I'll be the first person to tell you that I joined a sorority for all the wrong reasons. Actually, I didn't really have any reason at all. Sure, I thought it would be fun to meet some new people and sure, I was into community service, but I mostly went through recruitment because I wanted to know if I was "cool" enough or "pretty" enough to "get in." I thought that maybe this was my "in" to the popular crowd that I was never a part of in high school. It sounds really bad because it is. All I knew about sorority life was what I saw on TV and in movies. I thought being Greek was just about parties and that I would hang out with my sisters when I was going out, but always come back to my friends from home or in the dorms when I wanted to have a genuine conversation or a girls night in. I never expected to be able to have that kind of relationship with the people in my future sorority because I thought they were just fun-loving, surface-level people.
What I'm getting at here is that,I get it.Had I never decided to rush, I probably would've thought sorority life was ridiculous, too. I've gotten a lot of heat for joining a sorority from my non-Greek friends and for the first couple months after bid day, I just played it off. I laughed at their jokes and downplayed any impact joining a sorority had made on me. Nobody had expected me to go Greek because I was never "that kind of person," but I just told them it was something fun I was doing. I didn't say it was meaningful or impactful or even important at all. I just said it was "fun" and that it wasn't going to change who I was.
Well let me tell you, it did change me and not in the way where I'm now tall, skinny and bleach blonde (because I'm certainly not). Being in a sorority has made me a better version of myself. During recruitment, I began to realize that there were people in these houses who were actually like me, people who cared about the same things I did and were real, raw, emotional human beings.
Three years later, I fall more in love with my decision to go Greek every single day. It didn't take long for me to realize that joining a sorority would actually have an impact on my life and it was a lot more than that "fun" thing I thought it would be. (Although it is pretty fun, too.) Greek life has introduced me to some of the most strong, confident, smart, ambitious women I have ever met; women I would have probably never otherwise crossed paths with; women who are diverse in every sense imaginable with different majors and interests and are from different countries and cultures.

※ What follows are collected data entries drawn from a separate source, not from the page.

(** X11: after writeFile(D + "/" + name, C), where D is not empty, its
    last character is neither a slash nor a backslash, and name is a
    segment, readdir(D) lists name, in every state of the store and for
    absolute and relative D alike.  (For the empty D the written key is
    "/name", which the listing of the empty path skips.) *)
Theorem readdir_after_writeFile (w : World) (s : string) (c : ascii)
  (name C : string) :
  is_separator c = false -> segment name = true ->
  exists names,
    result (readdir (s ++ String c ""))
      (after (writeFile ((s ++ String c "") ++ "/" ++ name) C) w)
    = Return names /\
    In name names.
Proof.
  intros Hc Hname.
  set (D := s ++ String c "").
  set (w1 := after (writeFile (D ++ "/" ++ name) C) w).
  exists (fold_left
            (readdir_step (normalizePath D) (readdir_prefix (normalizePath D)))
            (JsMap.keys (files w1)) JsSet.empty).
  split; [reflexivity |].
  apply readdir_fold. right.
  exists (normalizePath (D ++ "/" ++ name)). split.
  - apply has_in_keys. unfold w1.
    destruct (writeFile_spec (D ++ "/" ++ name) C w) as [_ ->].
    apply has_set_same.
  - unfold D. rewrite normalizePath_child by assumption. fold D.
    apply child_name_iff. apply segment_parts in Hname.
    destruct Hname as (Ht & Hf & _). repeat split; try assumption.
    exists "". split; [| now left].
    unfold readdir_prefix.
    assert (Hne : (normalizePath D =? "") = false).
    { apply String.eqb_neq. unfold D.
      rewrite normalizePath_plain_last by exact Hc.
      destruct (unify_separators s); discriminate. }
    rewrite Hne, append_empty_r, append_assoc_r. reflexivity.
Qed.

Lemma readdir_after_writeFile_witness :
  exists names,
    result (readdir "/src\lib")
      (after (writeFile "/src\lib/index.ts" "x") sample_world)
    = Return names /\
    In "index.ts" names.
Proof.
  apply (readdir_after_writeFile sample_world "/src\li" "b" "index.ts" "x");
    reflexivity.
Defined.

(** The empty D is left out of X11 for a reason: after writeFile("/name")
    the listing of the empty path is empty. *)
Lemma readdir_empty_path_after_writeFile (clock : nat -> Time) :
  result (readdir "")
    (after (writeFile ("" ++ "/" ++ "name") "c") (empty_world clock))
  = Return [].
Proof. vm_compute. reflexivity. Qed.

(* ===================================================================== *)
(** ** The store createMockFs builds *)
(* ===================================================================== *)

Lemma has_set {V : Type} (k k' : string) (v : V) (m : JsMap.t V) :
  JsMap.has k (JsMap.set k' v m) = (k' =? k) || JsMap.has k m.
Proof.
  destruct (String.eqb_spec k' k) as [-> | Hne].
  - now rewrite has_set_same.
  - rewrite has_set_other by congruence. reflexivity.
Qed.

Lemma initial_dirs_has (k : string) (dirs : list string) (w : World) :
  JsMap.has k (files (snd (for_of dirs insert_initial_dir w))) =
  JsMap.has k (files w) || existsb (fun d => normalizePath d =? k) dirs.
Proof.
  revert w. induction dirs as [| d rest IH]; intros w; simpl.
  - now rewrite orb_false_r.
  - unfold bind. simpl. rewrite IH. simpl. rewrite has_set.
    destruct (normalizePath d =? k), (JsMap.has k (files w)); reflexivity.
Qed.

Lemma initial_files_has (k : string) (entries : list (string * string))
  (w : World) :
  JsMap.has k (files (snd (for_of entries insert_initial_file w))) =
  JsMap.has k (files w) ||
  existsb (fun p => normalizePath p =? k) (map fst entries).
Proof.
  revert w. induction entries as [| [fp c] rest IH]; intros w; simpl.
  - now rewrite orb_false_r.
  - unfold bind. simpl. rewrite IH. simpl. rewrite has_set.
    destruct (normalizePath fp =? k), (JsMap.has k (files w)); reflexivity.
Qed.

(** createMockFs as the two loops, one after the other. *)
Lemma createMockFs_loops (options : CreateMockFsOptions)
  (clock : nat -> Time) :
  createMockFs options clock =
  snd (for_of match initialFiles options with
              | Some entries => entries
              | None => []
              end insert_initial_file
         (snd (for_of match initialDirs options with
                      | Some dirs => dirs
                      | None => []
                      end insert_initial_dir (empty_world clock)))).
Proof.
  unfold createMockFs, populate, bind, empty_world.
  destruct (initialDirs options) as [dirs |].
  - pose proof (for_of_returns insert_initial_dir dirs
                  insert_initial_dir_returns
                  {| files := JsMap.empty; dates := clock |}) as Hret.
    destruct (for_of dirs insert_initial_dir _) as [o w1].
    simpl in Hret. subst o. simpl.
    destruct (initialFiles options); reflexivity.
  - simpl. destruct (initialFiles options); reflexivity.
Qed.

(** X12: the store createMockFs builds holds the normalized keys of the
    paths the options list and no other key: exists(P) is true on it
    exactly when the key of P is the key of a listed path, so the
    ancestors of a listed path exist only when they are listed too. *)
Theorem createMockFs_exists (options : CreateMockFsOptions)
  (clock : nat -> Time) (P : string) :
  result (exists_ P) (createMockFs options clock) =
  Return (existsb (fun p => normalizePath p =? normalizePath P)
            (initial_paths options)).
Proof.
  unfold result, exists_, files_has. simpl fst. f_equal.
  rewrite createMockFs_loops, initial_files_has, initial_dirs_has.
  unfold initial_paths. rewrite existsb_app. simpl.
  destruct (initialDirs options), (initialFiles options); reflexivity.
Qed.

I never would have thought I would know people who interned at NASA, ran marathons for fun, spent years volunteering across the globe, or will work for the United Nations or run for political office, but I do. To think I have the opportunity to meet all of these women who share the same values as I do, but live their lives in a completely different way, is absolutely incredible. Sorority life has opened my eyes to all of the unique opportunities that surround us each and every day, but we often ignore due to our routine or limited time.

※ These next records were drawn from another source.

Lemma pick_best_route_fuzzy_picks_a_best_route_witness :
  exists rs r s,
    Engine_.generate_routes opening_roll = Ok rs
    /\ Fuzzy.pick_best_route_fuzzy opening_roll = Ok (Some r, s)
    /\ In r rs
    /\ route_score opening_roll r = Ok s
    /\ 0 <= s
    /\ forall r', In r' rs ->
         exists s', route_score opening_roll r'
                    = Ok s' /\ s' <= s.
Proof.
  apply (pick_best_route_fuzzy_picks_a_best_route opening_roll).
  reflexivity.
Defined.

End AiExact.

(* ------------------------------------------------------------------ *)
(** ** The legality cache of the user interface *)

Lemma flat_map_nil {A B} (l : list A) :
  flat_map (fun _ : A => @nil B) l = [].
Proof. induction l; simpl; auto. Qed.

(** The targets for a list of dice are those for each die, in order. *)
Lemma legal_single_targets_per_die b p s :
  slots28 b ->
  exists g : Z -> list (Z * Z),
    forall ds, legal_single_targets b p s ds = Ok (flat_map g ds).
Proof.
  intros L.
  destruct (s =? bar_index p) eqn:E2.
  { eexists. intros ds. rewrite legal_single_targets_run by assumption.
    rewrite E2. cbn [negb]. rewrite andb_false_r. reflexivity. }
  destruct (0 <? checkers (pocket b (bar_index p))) eqn:E1.
  { exists (fun _ => []). intros ds.
    rewrite legal_single_targets_run by assumption.
    rewrite E2, E1. cbn [negb andb]. now rewrite flat_map_nil. }
  destruct (negb (on_board s)) eqn:E3.
  { exists (fun _ => []). intros ds.
    rewrite legal_single_targets_run by assumption.
    rewrite E2, E1, E3. cbn [negb andb]. now rewrite flat_map_nil. }
  destruct (negb (owner_is (pocket b s) p) || (checkers (pocket b s) <=? 0))
    eqn:E4.
  { exists (fun _ => []). intros ds.
    rewrite legal_single_targets_run by assumption.
    rewrite E2, E1, E3, E4. cbn [negb andb]. now rewrite flat_map_nil. }
  eexists. intros ds.
  rewrite legal_single_targets_run by assumption.
  rewrite E2, E1, E3, E4. cbn [negb andb]. reflexivity.
Qed.

Lemma no_target_iff b p s ds l :
  slots28 b -> legal_single_targets b p s ds = Ok l ->
  (l = [] <-> forall d, In d ds -> legal_single_targets b p s [d] = Ok []).
Proof.
  intros L E. destruct (legal_single_targets_per_die b p s L) as (g & Hg).
  rewrite Hg in E. inversion E; subst; clear E. split.
  - intros H d Hd. rewrite Hg. simpl. rewrite app_nil_r.
    destruct (g d) as [|x xs] eqn:Eg; auto. exfalso.
    assert (Hin : In x (flat_map g ds))
      by (apply in_flat_map; exists d; rewrite Eg; simpl; auto).
    rewrite H in Hin. contradiction.
  - intros H. destruct (flat_map g ds) as [|x xs] eqn:Ef; auto. exfalso.
    assert (Hin : In x (flat_map g ds)) by (rewrite Ef; now left).
    apply in_flat_map in Hin as (d & Hd & Hx).
    specialize (H d Hd). rewrite Hg in H. simpl in H.
    rewrite app_nil_r in H. inversion H as [H']. rewrite H' in Hx.
    contradiction.
Qed.

Lemma assign_not_nil {K V} eqb (k : K) (v : V) d : assign eqb k v d <> [].
Proof. destruct d as [|[k' v'] d]; simpl; [|destruct (eqb k' k)]; discriminate. Qed.

Lemma refresh_start_run s u :
  slots28 (board (eng u)) ->
  exists pairs u',
    legal_single_targets (board (eng u)) (turn (eng u)) s (dice (eng u))
    = Ok pairs
    /\ refresh_start s u = (Ok tt, u')
    /\ eng u' = eng u
    /\ (legal_map u' = [] <-> legal_map u = [] /\ pairs = []).
Proof.
  intros L. unfold refresh_start, Engine_.legal_targets_from.
  destruct (legal_single_targets_total (board (eng u)) (turn (eng u)) s
              (dice (eng u)) L) as (pairs & ->).
  exists pairs. destruct pairs as [|x xs]; simpl.
  - exists u. repeat split; auto; tauto.
  - eexists. split; [reflexivity|]. split; [reflexivity|]. split; auto.
    simpl. split; [|intros [_ H]; discriminate].
    intros H. now apply assign_not_nil in H.
Qed.

Lemma refresh_loop starts : forall u,
  slots28 (board (eng u)) ->
  exists u',
    mfold (fun _ s => refresh_start s) starts tt u = (Ok tt, u')
    /\ eng u' = eng u
    /\ (legal_map u' = [] <->
        legal_map u = []
        /\ forall s, In s starts ->
             legal_single_targets (board (eng u)) (turn (eng u)) s
               (dice (eng u)) = Ok []).
Proof.
  induction starts as [|s starts IH]; intros u L; simpl.
  - exists u. unfold ret. repeat split; auto; tauto.
  - rewrite bind_run.
    destruct (refresh_start_run s u L) as (pairs & u1 & Ep & -> & He & Hm).
    destruct (IH u1) as (u2 & -> & He2 & Hm2); [now rewrite He|].
    exists u2. split; [reflexivity|]. split; [congruence|].
    rewrite Hm2, Hm, He. split.
    + intros [[H1 ->] H2]. split; auto. intros s' [<-|Hin]; auto.
    + intros [H1 H2]. pose proof (H2 s (or_introl eq_refl)) as H3.
      rewrite Ep in H3. inversion H3; subst. auto.
Qed.

Lemma has_any_legal_run u :
  slots28 (board (eng u)) ->
  exists bv u',
    has_any_legal u = (Ok bv, u') /\ eng u' = eng u
    /\ (bv = false <->
        stuck (turn (eng u)) (board (eng u)) (dice (eng u))).
Proof.
  intros L. unfold has_any_legal. rewrite bind_run. unfold refresh_legals.
  rewrite getitem_pocket by (auto using bar_index_range).
  set (starts := if 0 <? checkers (pocket (board (eng u))
                                          (bar_index (turn (eng u))))
                 then [bar_index (turn (eng u))] else all_starts).
  destruct (refresh_loop starts (mkUI (eng u) (selected_start u) [] []) L)
    as (u' & -> & He & Hm). simpl in He, Hm.
  unfold query. do 2 eexists. split; [reflexivity|]. split; [exact He|].
  assert (Hs : starts_of (board (eng u)) (turn (eng u)) = Ok starts).
  { unfold starts_of. now rewrite count_on_bar_pocket by assumption. }
  split.
  - intros Hb. apply negb_false_iff in Hb.
    assert (Hnil : legal_map u' = [])
      by (destruct (legal_map u'); [reflexivity|discriminate]).
    apply Hm in Hnil as [_ Hall].
    exists starts. split; [exact Hs|]. intros st d Hst Hd.
    eapply no_target_iff; eauto.
  - intros (starts' & Hs' & Hst). rewrite Hs in Hs'. inversion Hs'; subst starts'.
    assert (Hnil : legal_map u' = []).
    { apply Hm. split; auto. intros s Hin.
      destruct (legal_single_targets_total (board (eng u)) (turn (eng u)) s
                  (dice (eng u)) L) as (l & El).
      rewrite El. f_equal. eapply no_target_iff; eauto. }
    now rewrite Hnil.
Qed.

(** On a board of the data model, [has_any_legal] of the user interface
    and the route generator agree on when the side to move cannot play:
    [has_any_legal] returns [False] exactly when [generate_routes] returns
    the empty route alone.  It leaves the engine as it is. *)
Theorem has_any_legal_agrees_with_generator u :
  wf_board (board (eng u)) = true ->
  exists bv u' rs,
    has_any_legal u = (Ok bv, u') /\ eng u' = eng u
    /\ Engine_.generate_routes (eng u) = Ok rs
    /\ (bv = false <-> rs = [mkRoute []]).
Proof.
  intros W. pose proof (wf_slots28 _ W) as L.
  destruct (has_any_legal_run u L) as (bv & u' & E & He & Hst).
  destruct (generate_routes_total (eng u) W) as (rs & Er).
  exists bv, u', rs. split; [exact E|]. split; [exact He|].
  split; [exact Er|]. rewrite Hst.
  unfold Engine_.generate_routes in Er.
  destruct (generate_all_routes _ _ _ _) as [x h'] eqn:Eg. simpl in Er.
  subst x.
  destruct (routes_shape _ _ _ _ _ _ (board (eng u)) Eg eq_refl)
    as (_ & _ & H0 & H1).
  destruct (dice (eng u)) as [|d ds] eqn:Ed.
  - split; [intros _; now apply H0|]. intros _.
    exists (if 0 <? checkers (pocket (board (eng u))
                                     (bar_index (turn (eng u))))
            then [bar_index (turn (eng u))] else all_starts).
    split; [|intros st d _ []].
    unfold starts_of. now rewrite count_on_bar_pocket by assumption.
  - apply H1. discriminate.
Qed.

Lemma has_any_legal_agrees_with_generator_witness :
  exists bv u' rs,
    has_any_legal (mkUI opening_roll None [] []) = (Ok bv, u')
    /\ eng u' = opening_roll
    /\ Engine_.generate_routes opening_roll = Ok rs
    /\ (bv = false <-> rs = [mkRoute []]).
Proof.
  apply (has_any_legal_agrees_with_generator (mkUI opening_roll None [] [])).
  reflexivity.
Defined.

(* ------------------------------------------------------------------ *)
(** ** Dictionaries and sorting *)

Section Dict.
Context {K V : Type} (eqb : K -> K -> bool).
Hypothesis eqb_eq : forall a b, eqb a b = true <-> a = b.

Lemma lookup_assign_same (k : K) (v : V) d :
  lookup eqb k (assign eqb k v d) = Some v.
Proof.
  assert (R : eqb k k = true) by now apply eqb_eq.
  induction d as [|[k' v'] d IH]; simpl; [now rewrite R|].
  destruct (eqb k' k) eqn:E; simpl; now rewrite E.
Qed.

Not only do my sisters excel in their activities, classes, internships and careers, but they push me to be a better woman as well. Whether it's being there to help me study for a test or put in a good word for an internship, my sisters are always there to encourage and support me. Whether I'm having a good day or a bad day, I know that there are 150+ women who have my back and are ready to lift my spirits in a heartbeat. These women genuinely want to help me succeed and be the absolute best version of myself I can be.
More and more, I realized that joining a sorority wasn't just like joining another campus club. Every aspect of who I am as a person and the values I stand for is reflected in my chapter: philanthropy, scholarship, sisterhood, helpfulness, positivity, compassion, empathy and ambition. Both on our own and together, my sisters and I are making a difference in the community, in our lives and in the lives of others.
To think that before I rushed, I didn't think I would ever be able to have a deep connection with these women, astounds me. We have cried together, laughed together and fought together. I have truly found a second family by joining Greek life.
I have never been more proud to be a part of an organization that has given me so much already and I know that it will be there for me for the rest of my life. I have never been more proud to say what I was once ashamed to admit: I am a strong, confident, genuine, ambitious sorority woman and I wouldn't have it any other way.